Craybourne · 25/02/2024 22:06

Acommonreader · 25/02/2024 20:41

My parents divorced when I was very young, mum went on to remarry. I was told ( by her) aged 11 that she was changing her will and leaving everything to new husband and my half sibling. She died last year and sure enough I was executor of the will but not a beneficiary. It’s not the money at all but it hurts to feel excluded.

You were executor of the will but not a beneficiary! That sounds such an odd thing to do, and understandably hurtful :(

Chrisaldridge · 25/02/2024 22:07

@Acommonreader please tell me you didn’t act as the executor?!

Craybourne · 25/02/2024 22:09

PlainJaneRochester · 25/02/2024 21:54

Second wife.
Husband had nothing from first marriage. An old sofa. He moved into my house.
He had debts, ( loans to pay off their joint debts) no assets, she kept all the insurances, any asset.

He paid for his children, quite a lot of maintenance, now adults, doesn’t see them.

He won’t leave anything to his first children, he and their mother chose to have no relationship whatsoever.

She once wrote that she had lied about her income to get more money, and that they had nice holidays paid for by us. I’m pleased they have had a nice life, it’s just a shame we never saw them again, ( children I mean)

Everything we have, we’ve worked for together.

We’ve had nothing and will inherit nothing from his family. (PIL)

We won’t be leaving them anything in our wills, our children will ultimately inherit. Remembering the original asset was mine

Curious what the circumstances of the breakup of his first marriage were, and why his children felt more comfortable not pursuing a relationship with him.

Chrisaldridge · 25/02/2024 22:16

Yes, it’s great isn’t it? The kids are just perceived to be an extension of the mother. Not entities in their own right who couldn’t control any lies about finances. ‘He and their mother chose to have no relationship’ … says it all really. Children are just collateral damage.

Jumpers4goalposts · 25/02/2024 22:21

Yogatoga1 · 25/02/2024 20:51

I’m sorry but what now?

DSG
DU
DSN
DG
DN -niece? Nephew?
DGC- grandchildren?

no clue on the others though..

Sorry should have written a code. In my head when writing it worked 🙈😆
DSG- Step-Grandad
DU - Uncle
DSN - Step-Nan
DG - Grandad
DN - Nan
DGC - Grandchildren

Dashel · 25/02/2024 22:22

A friend was the second wife,.

The first wife died and a year later friend got married to the widow. The widow had a grown daughter who was not happy about the marriage so soon after her mother died.

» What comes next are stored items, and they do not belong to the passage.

(** * SOC Pi dashboard: inventory, diff, risk and quarantine engine

    A shallow embedding of the core of [dashboard15.py] (and, where the
    older iteration is cited, of [dashboard12.py]): the risk classifier, the
    baseline diff engine, the OS-match selection of the profiler, the
    quarantine manager and the scan cycle with its offline sweep.

    Conventions of the embedding.
    - Python [str] values are Rocq strings.  The case and whitespace
      operations ([lower], [upper], [strip]) are those of Python on the
      ASCII range; characters above 127 are left alone.
    - A Python [set] of strings is a [gset string].  A dictionary is a
      [gmap] from its string keys: to dynamic values [pyval] for a device,
      a baseline entry or a profile, to strings for a quarantine record, an
      alias or the attributes of an XML element.  [d.get(k)] is [get d k].
      The device inventory, which the code iterates in insertion order, is
      an association list.
    - Fields are read at the type the program stores in them ([as_str],
      [as_list], ...).
    - Files are the values they hold; appending to the alerts file is
      appending to a list of events.  Failures of the file system are not
      modelled.
    - What the outside world answers (the discovery and profiling runs, the
      name and vendor lookups, the clock, the packet filter) is an input of
      the functions that ask for it.  [time.time()] readings are integers,
      one reading per host and one per sweep.
    - The scanner thread, the request handlers and the locks between them
      are not modelled: each function runs from start to end on the state
      it is given. *)

From Stdlib Require Import ZArith Lia Ascii String List.
From stdpp Require Import gmap strings list fin_maps sorting.

Local Open Scope string_scope.
Local Open Scope Z_scope.
Local Open Scope list_scope.

(** ** Python string helpers *)

Module Py.

(** [str.isspace] on one ASCII character: TAB, LF, VT, FF, CR, the four
    separators FS, GS, RS, US and the space. *)
Definition isspace (c : ascii) : bool :=
  let n := Z.of_N (N_of_ascii c) in
  ((9 <=? n) && (n <=? 13)) || ((28 <=? n) && (n <=? 32)).

Definition lower_char (c : ascii) : ascii :=
  let n := N_of_ascii c in
  if ((65 <=? n) && (n <=? 90))%N then ascii_of_N (n + 32) else c.

Definition upper_char (c : ascii) : ascii :=
  let n := N_of_ascii c in
  if ((97 <=? n) && (n <=? 122))%N then ascii_of_N (n - 32) else c.

Fixpoint lower (s : string) : string :=
  match s with
  | EmptyString => EmptyString
  | String c s' => String (lower_char c) (lower s')
  end.

Fixpoint upper (s : string) : string :=
  match s with
  | EmptyString => EmptyString
  | String c s' => String (upper_char c) (upper s')
  end.

Fixpoint lstrip (s : string) : string :=
  match s with
  | EmptyString => EmptyString
  | String c s' => if isspace c then lstrip s' else s
  end.

Fixpoint rstrip (s : string) : string :=
  match s with
  | EmptyString => EmptyString
  | String c s' =>
      match rstrip s' with
      | EmptyString => if isspace c then EmptyString else String c EmptyString
      | r => String c r
      end
  end.

Definition strip (s : string) : string := rstrip (lstrip s).

(** Truthiness of a string, of an optional string ([None] is falsy) and
    of a set. *)
Definition truthy (s : string) : bool := negb (bool_decide (s = "")).

Definition truthy_opt (o : option string) : bool :=
  match o with
  | Some s => truthy s
  | None => false
  end.

Definition nonempty (s : gset string) : bool := negb (bool_decide (s = ∅)).

(** [x or d] for an optional string [x]. *)
Definition or_else (o : option string) (d : string) : string :=
  match o with
  | Some s => if truthy s then s else d
  | None => d
  end.

End Py.

(** ** Configuration constants *)

Definition RISKY_PORTS_CRITICAL : gset string :=
  {[ "23"; "2323"; "3389"; "5900"; "445" ]}.

Definition RISKY_PORTS_MEDIUM : gset string :=
  {[ "22"; "21"; "8080"; "8443"; "3306"; "5432" ]}.

(** ** Risk classification *)

(** [(os_guess or "").strip().lower() in ("", "unknown")] *)
Definition os_unknown (os_guess : string) : bool :=
  let o := Py.lower (Py.strip os_guess) in
  bool_decide (o = "") || bool_decide (o = "unknown").

Definition compute_risk (open_ports : list string) (os_guess state : string)
    (quarantined : bool) : string :=
  if quarantined then "CRITICAL"
  else if bool_decide (state = "OFFLINE") then "MEDIUM"
  else
    let ps : gset string := list_to_set open_ports in
    if Py.nonempty (ps ∩ RISKY_PORTS_CRITICAL) then "CRITICAL"
    else if Py.nonempty (ps ∩ RISKY_PORTS_MEDIUM) then "MEDIUM"
    else if os_unknown os_guess then "MEDIUM"
    else "LOW".

(** The classifier of the older iteration, which has no quarantine flag. *)
Module V12.

Definition compute_risk (open_ports : list string) (os_guess state : string)
    : string :=
  if bool_decide (state = "OFFLINE") then "MEDIUM"
  else
    let ps : gset string := list_to_set open_ports in
    if Py.nonempty (ps ∩ RISKY_PORTS_CRITICAL) then "CRITICAL"
    else if Py.nonempty (ps ∩ RISKY_PORTS_MEDIUM) then "MEDIUM"
    else if os_unknown os_guess then "MEDIUM"
    else "LOW".

End V12.

(** An open port of the list lies in the set [S]. *)
Definition has_port_in (S : gset string) (open_ports : list string) : Prop :=
  ∃ p, p ∈ open_ports ∧ p ∈ S.

(** ** Dynamic values, dictionaries used as records, events *)

(** The values that occur in the fields of a device, of a baseline entry
    and of an event: [None], booleans, numbers, strings, lists of strings
    (ports, findings) and lists of string-valued dictionaries (the raw
    service descriptions). *)
Inductive pyval :=
  | VNone
  | VBool (b : bool)
  | VNum (z : Z)
  | VStr (s : string)
  | VList (l : list string)
  | VDicts (l : list (gmap string string)).

Global Instance pyval_eq_dec : EqDecision pyval.
Proof. solve_decision. Defined.

Global Instance pyval_inhabited : Inhabited pyval := populate VNone.

(** [d.get(k)] and [d.get(k, dflt)]. *)
Definition get (d : gmap string pyval) (k : string) : pyval :=
  default VNone (d !! k).

Definition get_or (d : gmap string pyval) (k : string) (dflt : pyval) : pyval :=
  default dflt (d !! k).

(** Truthiness, and the [or] operator, which returns one of its operands. *)
Definition truthy (v : pyval) : bool :=
  match v with
  | VNone => false
  | VBool b => b
  | VNum z => negb (z =? 0)
  | VStr s => Py.truthy s
  | VList l => negb (bool_decide (l = []))
  | VDicts l => negb (bool_decide (l = []))
  end.

Definition py_or (a b : pyval) : pyval := if truthy a then a else b.

(** Reading a field at the type the program stores in it. *)
Definition as_str (v : pyval) : string :=
  match v with VStr s => s | _ => "" end.

Definition as_list (v : pyval) : list string :=
  match v with VList l => l | _ => [] end.

Definition as_dicts (v : pyval) : list (gmap string string) :=
  match v with VDicts l => l | _ => [] end.

Definition as_num (v : pyval) : Z :=
  match v with VNum z => z | _ => 0 end.

Definition of_opt (o : option string) : pyval :=
  match o with Some s => VStr s | None => VNone end.

(** A formatted string literal is kept as its pieces, the literal text and
    the interpolated values. *)
Inductive piece :=
  | Lit (s : string)
  | Interp (v : pyval).

(** One line of the alerts file.  The timestamp, read from the clock when
    the line is written, is not part of the model. *)
Record event := mk_event {
  kind : string;
  severity : pyval;
  title : list piece;
  details : list (string * pyval)
}.

(** [emit_event] appends one line to the alerts file. *)
Definition emit_event (kind : string) (severity : pyval) (title : list piece)
    (details : list (string * pyval)) (alerts : list event) : list event :=
  alerts ++ [mk_event kind severity title details].

(** [if c: emit_event(...)]: a statement that writes to the alerts file
    only under a condition. *)
Definition when (c : bool) (emit : list event → list event)
    (alerts : list event) : list event :=
  if c then emit alerts else alerts.

(** [sorted(s)] for a set of strings: the elements in lexicographic order
    of their characters. *)
Definition sorted (s : gset string) : list string :=
  merge_sort String.le (elements s).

Father died shortly after the marriage an everything went to my friend. There are no other children involved and my friend will leaving everything to her nieces and nephews. I can’t imagine the daughter is particularly happy and I have been trying to get friend to include the daughter in her will

Stargazer75 · 25/02/2024 22:22

We don't have a will yet, I keep pestering DH but he's dragging his feet.
We own our own home jointly, no mortgage. I'm assuming if he died first then this would automatically pass to me? He has 2 adult DC.
He also solely owns about 4 rental properties so I've no clue what happens to them if he passed. He bought them prior to our marriage using his parents inheritance.
I'm not sure why he keeps putting it off, I'd much rather be safe in the knowledge that we have a will. I have no DC for clarity.

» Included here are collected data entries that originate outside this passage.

(** [!result || !result.chapters || result.chapters.length === 0] *)
Definition outline_invalid (result : option RawOutline) : bool :=
  match result with
  | None => true
  | Some raw =>
      negb (js_truthy (raw_chapters raw))
      || js_is_zero (raw_chapters raw ≫= js_length)
  end.

(** [handleWizardSubmit], from the result of the outline operation on: the
    check, then [setOutline(result)], [updateBookWithOutline(bookId, result)]
    when there is a book, and [setStep(AppStep.OUTLINE_REVIEW)]. *)
Definition submitted (bookId : option string) (result : option RawOutline)
    (m : Machine C) : Submission C :=
  match result with
  | Some raw =>
      if outline_invalid result
      then Shown (outline_failed "Generated outline was empty or invalid." m)
      else
        let updated (m : Machine C) :=
          match bookId with
          | Some id => stored (UpdateBookWithOutline id raw) m
          | None => m
          end in
        match raw_chapters raw ≫= as_chapters with
        | Some chs =>
            let ol := {| title := raw_title raw; subtitle := raw_subtitle raw;
                         description := raw_description raw;
                         backCoverCopy := raw_backCoverCopy raw;
                         chapters := chs |} in
            Shown (with_app (setStep OUTLINE_REVIEW)
                     (updated (with_app (setOutline (Some ol)) m)))
        | None => Unchecked raw (with_app (setStep OUTLINE_REVIEW) (updated m))
        end
  | None => Shown (outline_failed "Generated outline was empty or invalid." m)
  end.

Definition handleWizardSubmit (bookId : option string) (formData : BookOptions)
    (m : Machine C) : Submission C :=
  let m := submitting bookId formData m in
  match generateBookOutline formData (world m) with
  | (Never, w) => Shown (with_world w m)
  | (Rejected _ e, w) => Shown (outline_failed (message e) (with_world w m))
  | (Fulfilled _ result, w) => submitted bookId result (with_world w m)
  end.

(** One turn of the [for] loop of [handleStartGeneration], at index [i]. *)
Definition iteration (o : BookOptions) (ol : BookOutline) (bookId : option string)
    (i : nat) (chs : list (ChapterContent C)) (m : Machine C) : Progress C :=
  match chapters ol !! i with
  | None => Threw m
  | Some chapterMeta =>
      let m := asking i m in
      match generateChapterContent o
              {| info_title := title ol; info_subtitle := subtitle ol |}
              chapterMeta i (length (chapters ol)) (world m) with
      | (Never, w) => Pending (with_world w m)
      | (Rejected _ _, w) => Threw (with_world w m)
      | (Fulfilled _ c, w) =>
          let newChapter := {| cc_title := co_title chapterMeta; cc_content := c |} in
          let m := with_world w m in
          let m := with_app (setGeneratedChapters (fun prev => prev ++ [newChapter])) m in
          let m := match bookId with
                   | Some id =>
                       stored (SaveChapter id newChapter i (co_description chapterMeta)) m
                   | None => m
                   end in
          let m := with_world (slept (world m) 500) m in
          Continue (S i) (chs ++ [newChapter]) m
      end
  end.

(** [for (let i = startIndex; i < outline.chapters.length; i++)], with
    [remaining] turns to go. *)
Fixpoint generation_loop (o : BookOptions) (ol : BookOutline) (bookId : option string)
    (remaining i : nat) (chs : list (ChapterContent C)) (m : Machine C) : Progress C :=
  match remaining with
  | O => Continue i chs m
  | S remaining' =>
      match iteration o ol bookId i chs m with
      | Continue i' chs' m' => generation_loop o ol bookId remaining' i' chs' m'
      | stopped => stopped
      end
  end.

Definition generation_error : string :=
  "An error occurred during book generation. Partial progress may be lost.".

(** [handleStartGeneration(resume)]: the closure reads [outline], [options],
    [generatedChapters] and [currentBookId] of the state it was created in. *)
Definition handleStartGeneration (resume : bool) (m : Machine C) : Machine C :=
  match outline (app m), options (app m) with
  | Some ol, Some o =>
      let captured := generatedChapters (app m) in
      let bookId := currentBookId (app m) in
      let m := with_app (setStep GENERATING) m in
      let m := if resume then m else with_app (setGeneratedChapters (fun _ => [])) m in
      let startIndex := if resume then length captured else 0%nat in
      let chs := if resume then captured else [] in
      let m := with_app (setError None) m in
      match generation_loop o ol bookId (length (chapters ol) - startIndex)
              startIndex chs m with
      | Continue _ chs m =>
          let m := with_app (setGeneratedBook
                               (Some {| book := ol; fullChapters := chs |})) m in
          let m := match bookId with
                   | Some id => stored (CompleteBook id) m
                   | None => m
                   end in
          with_app (setStep COMPLETED) m
      | Threw m =>
          with_app (fun a => setStep ERROR (setError (Some generation_error) a)) m
      | Pending m => m
      end
  | _, _ => m
  end.

End Sequencer.

(** ** Vocabulary for the generation loop *)

(** The state of the loop between two turns: the index, the local [chapters]
    array and the machine. *)
Definition LoopState (C : Type) : Type := nat * list (ChapterContent C) * Machine C.

(** [turns n s s']: [n] successful turns of the loop lead from [s] to [s']. *)
Inductive turns {C}
    (gen : BookOptions -> BookInfo -> ChapterOutline -> nat -> nat -> M C)
    (o : BookOptions) (ol : BookOutline) (bookId : option string)
    : nat -> LoopState C -> LoopState C -> Prop :=
| turns_none s : turns gen o ol bookId 0 s s
| turns_more n i chs m i' chs' m' s'' :
    iteration gen o ol bookId i chs m = Continue i' chs' m' ->
    turns gen o ol bookId n (i', chs', m') s'' ->
    turns gen o ol bookId (S n) (i, chs, m) s''.

(** The call of the chapter operation for the chapter at index [i] of the
    outline, as the loop makes it. *)
Definition chapter_call {C}
    (gen : BookOptions -> BookInfo -> ChapterOutline -> nat -> nat -> M C)
    (o : BookOptions) (ol : BookOutline) (i : nat) (meta : ChapterOutline) : M C :=
  gen o {| info_title := title ol; info_subtitle := subtitle ol |} meta i
    (length (chapters ol)).

(** [produced gen o ol i w new w']: starting in the world [w], the chapter
    operation was called for the chapters at the indices [i], [i + 1], ... of
    the outline, one call after the other, each in the world the one before
    left after the pause of 500 ms, and each call was fulfilled; [new] holds,
    in order, what the calls were fulfilled with, under the titles of the
    outline, and [w'] is the world after the last pause. *)
Inductive produced {C}
    (gen : BookOptions -> BookInfo -> ChapterOutline -> nat -> nat -> M C)
    (o : BookOptions) (ol : BookOutline)
    : nat -> World -> list (ChapterContent C) -> World -> Prop :=
| produced_none i w : produced gen o ol i w [] w
| produced_more i w meta t c w1 new w' :
    chapters ol !! i = Some meta ->
    chapter_call gen o ol i meta w = (Fulfilled t c, w1) ->
    produced gen o ol (S i) (slept w1 500) new w' ->
    produced gen o ol i w ({| cc_title := co_title meta; cc_content := c |} :: new) w'.

(** The call at index [i] in the world [w] did not come back with a chapter:
    it was rejected, or it stays pending, and left the world [w']. *)
Definition call_failed {C}
    (gen : BookOptions -> BookInfo -> ChapterOutline -> nat -> nat -> M C)
    (o : BookOptions) (ol : BookOutline) (i : nat) (w w' : World) : Prop :=
  exists meta,
    chapters ol !! i = Some meta /\
    (chapter_call gen o ol i meta w).2 = w' /\
    match (chapter_call gen o ol i meta w).1 with
    | Fulfilled _ _ => False
    | Rejected _ _ | Never => True
    end.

Craybourne · 25/02/2024 22:25

Dashel · 25/02/2024 22:22

A friend was the second wife,.

The first wife died and a year later friend got married to the widow. The widow had a grown daughter who was not happy about the marriage so soon after her mother died.

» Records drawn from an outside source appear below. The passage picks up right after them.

Lemma chksum_step_inv st payload bs len pre : bytes_ok pre -> bytes_ok bs -> zlen bs <= 0x20000 ->
  chain_inv st pre -> Z.odd len = Z.odd (zlen bs) -> chain_inv (chksum_step st payload bs len) (pre ++ bs).
Proof.
  intros Hp Hb Hlen [Hsw Hacc] Hodd. destruct st as [acc sw]. simpl in *. subst sw.
  unfold chksum_step, LWIP_CHKSUM. rewrite lwip_standard_chksum2_eq by done.
  rewrite odd_mod2, Hodd. apply le_value_nonneg in Hp as Hpn. apply le_value_nonneg in Hb as Hbn.
  set (V := (if Z.odd (zlen pre) then 256 else 1) * le_value pre) in *.
  assert (HV : 0 <= V) by (unfold V; destruct (Z.odd _); lia).
  pose proof (norm_range V). pose proof (norm_range (le_value bs)).
  rewrite u32_id, fold_once by lia.
  assert (Hn : norm (acc + norm (le_value bs)) = norm (V + le_value bs)).
  { apply norm_ext. subst acc. apply rep_add; by apply norm_rep. }
  unfold chain_inv. rewrite zlen_app, Z.odd_add, le_value_app.
  pose proof (rep_pow256 (zlen pre) (le_value bs) (zlen_nonneg pre) Hbn) as Hpow.
  rewrite Hn. destruct (Z.odd (zlen bs)); simpl.
  - split; [by destruct (Z.odd (zlen pre))|]. rewrite swap_norm by lia. apply norm_ext.
    unfold V. destruct (Z.odd (zlen pre)); simpl.
    + rewrite Z.mul_1_l. etransitivity.
      2: { apply rep_add; [apply rep_refl; lia|symmetry; exact Hpow]. }
      replace (256 * (256 * le_value pre + le_value bs))
        with (65536 * le_value pre + 256 * le_value bs) by lia.
      apply rep_add; [by apply rep_shift16|apply rep_refl; lia].
    + rewrite !Z.mul_1_l in *. apply rep_scale; [lia|].
      apply rep_add; [by apply rep_refl|by symmetry].
  - rewrite xorb_false_r. split; [done|]. apply norm_ext. unfold V.
    destruct (Z.odd (zlen pre)); simpl.
    + rewrite Z.mul_add_distr_l. apply rep_add; [apply rep_refl; lia|].
      transitivity (65536 * le_value bs); [symmetry; by apply rep_shift16|].
      replace (65536 * le_value bs) with (256 * (256 * le_value bs)) by lia.
      apply rep_scale; [lia|by symmetry].
    + rewrite !Z.mul_1_l in *. apply rep_add; [by apply rep_refl|by symmetry].
Qed.

Lemma chksum_chain_inv p : forall st pre, bytes_ok pre -> Forall seg_ok p -> chain_inv st pre ->
  chain_inv (chksum_chain st p) (pre ++ chain_bytes p) /\ bytes_ok (pre ++ chain_bytes p).
Proof.
  induction p as [|[a bs] p IH]; intros st pre Hp Hok Hinv; simpl.
  - unfold chain_bytes. simpl. by rewrite app_nil_r.
  - apply Forall_cons in Hok as [[Hb Hl] Hok]. simpl in *.
    unfold chain_bytes. simpl. fold (chain_bytes p). rewrite app_assoc.
    apply IH; [by apply bytes_ok_app|done|].
    apply chksum_step_inv; unfold is_u16 in *; try done. lia.
Qed.

Lemma chain_unswap st pre : bytes_ok pre -> chain_inv st pre ->
  chksum_unswap st = norm (le_value pre).
Proof.
  intros Hp [Hsw Hacc]. unfold chksum_unswap. rewrite Hacc. apply le_value_nonneg in Hp.
  destruct (st.2) eqn:E.
  - rewrite swap_norm by lia. apply norm_ext.
    replace (256 * (256 * le_value pre)) with (65536 * le_value pre) by lia. by apply rep_shift16.
  - f_equal. lia.
Qed.

Lemma chain_sum p : Forall seg_ok p ->
  chksum_unswap (chksum_chain (0, false) p) = norm (le_value (chain_bytes p)) /\ bytes_ok (chain_bytes p).
Proof.
  intros H. destruct (chksum_chain_inv p (0, false) [] (Forall_nil_2 _) H chain_inv_init) as [Hi Hb].
  split; [|done]. by rewrite (chain_unswap _ _ Hb Hi).
Qed.

Lemma land_ffff_norm s : Z.land (norm s) 0xffff = norm s.
Proof. rewrite land_ffff. apply Z.mod_small. pose proof (norm_range s). lia. Qed.

(** The bytes of the TCP/UDP pseudo header (RFC 793, RFC 768); the addresses
    are u32_t values in network order, so their bytes in memory. *)
Definition pseudo_header (src dest proto proto_len : Z) : list Z :=
  store_le32 src ++ store_le32 dest ++ [0; proto] ++ be16_bytes proto_len.

Lemma pseudo_hdr_sum acc src dest proto proto_len : is_u16 acc ->
  is_u32 src -> is_u32 dest -> is_u8 proto -> is_u16 proto_len ->
  chksum_pseudo_hdr acc src dest proto proto_len
  = not16 (norm (acc + le_value (pseudo_header src dest proto proto_len))).
Proof.
  intros Ha (a & b & c & d & Hba & Hbb & Hbc & Hbd & ->)%u32_bytes
    (e & f & g & h & Hbe & Hbf & Hbg & Hbh & ->)%u32_bytes Hp Hl.
  unfold chksum_pseudo_hdr, pseudo_header. rewrite !store_le32_eq. unfold be16_bytes.
  destruct (digits32 a b c d) as (-> & -> & -> & _ & ->); [done..|].
  destruct (digits32 e f g h) as (-> & -> & -> & _ & ->); [done..|].
  autorewrite with bits.
  assert (Hlo : forall a b c d, is_u8 a -> is_u8 b -> is_u8 c -> is_u8 d ->
     (a + 256 * b + 65536 * c + 16777216 * d) mod 65536 = a + 256 * b /\
     ((a + 256 * b + 65536 * c + 16777216 * d) / 65536) mod 65536 = c + 256 * d).
  { clear. intros a b c d. unfold is_u8. intros. split; mlia. }
  destruct (Hlo a b c d) as [-> ->]; [done..|]. destruct (Hlo e f g h) as [-> ->]; [done..|].
  rewrite !lwip_htons_eq by (unfold is_u8 in *; mlia).
  unfold is_u8, is_u16 in *. rewrite (u16_id proto) by lia.
  rewrite (Z.mod_small proto 256), (Z.div_small proto 256) by lia.
  set (lo := proto_len mod 256). set (hi := proto_len / 256).
  assert (0 <= lo < 256 /\ 0 <= hi < 256) as [Hlo1 Hhi] by (unfold lo, hi; mlia).
  rewrite (Z.mod_small hi 256) by lia.
  repeat (rewrite u32_add_l; rewrite <- ?Z.add_assoc).
  rewrite u32_id by lia. rewrite fold_twice by (unfold is_u32; lia).
  rewrite (Z.mod_small (norm _)) by (match goal with |- _ <= norm ?x < _ => pose proof (norm_range x) end; lia).
  f_equal. apply norm_ext. simpl.
  match goal with |- rep ?x ?y =>
    replace x with (acc + (a + 256 * b + (c + 256 * d) + (e + 256 * f) + (g + 256 * h) + (0 + 256 * proto) + (hi + 256 * lo))) by lia end.
  apply rep_add; [apply rep_refl; lia|]. symmetry.
  split_and!; try lia.
  exists ((c + 256 * d) + 65537 * (e + 256 * f) + (65536 * 65536 + 65537) * (g + 256 * h)
    + (65536 * 65536 * 65536 + 65536 * 65536 + 65537) * (256 * proto)
    + (65536 * 65536 * 65536 * 65536 + 65536 * 65536 * 65536 + 65536 * 65536 + 65537) * (hi + 256 * lo)).
  lia.
Qed.

(** ** The partial sum *)

Lemma swap_invol w : is_u16 w -> SWAP_BYTES_IN_WORD (SWAP_BYTES_IN_WORD w) = w.
Proof.
  intros H. assert (Hr : is_u16 (SWAP_BYTES_IN_WORD w)) by (rewrite swap_eq by done; mlia).
  rewrite (swap_eq _ Hr), swap_eq by done. mlia.
Qed.

(** Whether the loop swaps after the last segment does not matter. *)
Lemma chksum_unswap_step st a bs len len' :
  is_u16 (FOLD_U32T (u32 (st.1 + LWIP_CHKSUM a bs))) ->
  chksum_unswap (chksum_step st a bs len) = chksum_unswap (chksum_step st a bs len').
Proof.
  intros H. destruct st as [acc sw]. unfold chksum_step, chksum_unswap. simpl in *.
  do 2 case_bool_decide; destruct sw; simpl; try done; by rewrite swap_invol.
Qed.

Father died shortly after the marriage an everything went to my friend. There are no other children involved and my friend will leaving everything to her nieces and nephews. I can’t imagine the daughter is particularly happy and I have been trying to get friend to include the daughter in her will

Does she not think the man she was with for that short time might have wanted something to go to his child?